> **PROBLEM DETAILS**
Transcribe only part of the material below: the lines from the one containing "(** A [float]" through the one containing "let r := n mod d in", inclusive, exactly as written.

╔══

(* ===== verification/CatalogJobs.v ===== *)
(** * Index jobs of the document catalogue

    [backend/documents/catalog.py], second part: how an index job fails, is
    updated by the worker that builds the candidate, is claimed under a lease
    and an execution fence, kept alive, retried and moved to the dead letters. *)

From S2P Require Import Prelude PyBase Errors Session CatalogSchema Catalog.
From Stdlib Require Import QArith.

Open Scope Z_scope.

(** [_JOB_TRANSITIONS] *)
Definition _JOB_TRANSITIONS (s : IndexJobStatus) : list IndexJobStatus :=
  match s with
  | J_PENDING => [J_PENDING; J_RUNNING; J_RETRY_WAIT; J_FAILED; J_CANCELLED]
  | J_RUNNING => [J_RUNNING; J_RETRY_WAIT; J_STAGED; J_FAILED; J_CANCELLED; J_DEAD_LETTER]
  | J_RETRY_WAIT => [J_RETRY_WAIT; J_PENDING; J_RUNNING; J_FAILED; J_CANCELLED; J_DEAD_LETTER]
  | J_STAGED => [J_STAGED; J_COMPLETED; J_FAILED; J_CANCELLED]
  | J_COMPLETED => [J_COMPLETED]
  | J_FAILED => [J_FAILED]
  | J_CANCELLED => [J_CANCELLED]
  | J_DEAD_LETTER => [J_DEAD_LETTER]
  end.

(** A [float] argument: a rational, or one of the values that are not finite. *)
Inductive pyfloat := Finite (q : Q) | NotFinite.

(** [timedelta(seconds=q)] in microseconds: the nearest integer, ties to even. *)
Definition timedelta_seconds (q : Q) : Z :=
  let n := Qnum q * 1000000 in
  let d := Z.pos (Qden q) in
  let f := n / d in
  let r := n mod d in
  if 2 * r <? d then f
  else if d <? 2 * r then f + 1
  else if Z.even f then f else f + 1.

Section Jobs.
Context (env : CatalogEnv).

╚══

> **WRITTEN RESPONSE**
(** A [float] argument: a rational, or one of the values that are not finite. *)
Inductive pyfloat := Finite (q : Q) | NotFinite.

(** [timedelta(seconds=q)] in microseconds: the nearest integer, ties to even. *)
Definition timedelta_seconds (q : Q) : Z :=
  let n := Qnum q * 1000000 in
  let d := Z.pos (Qden q) in
  let f := n / d in
  let r := n mod d in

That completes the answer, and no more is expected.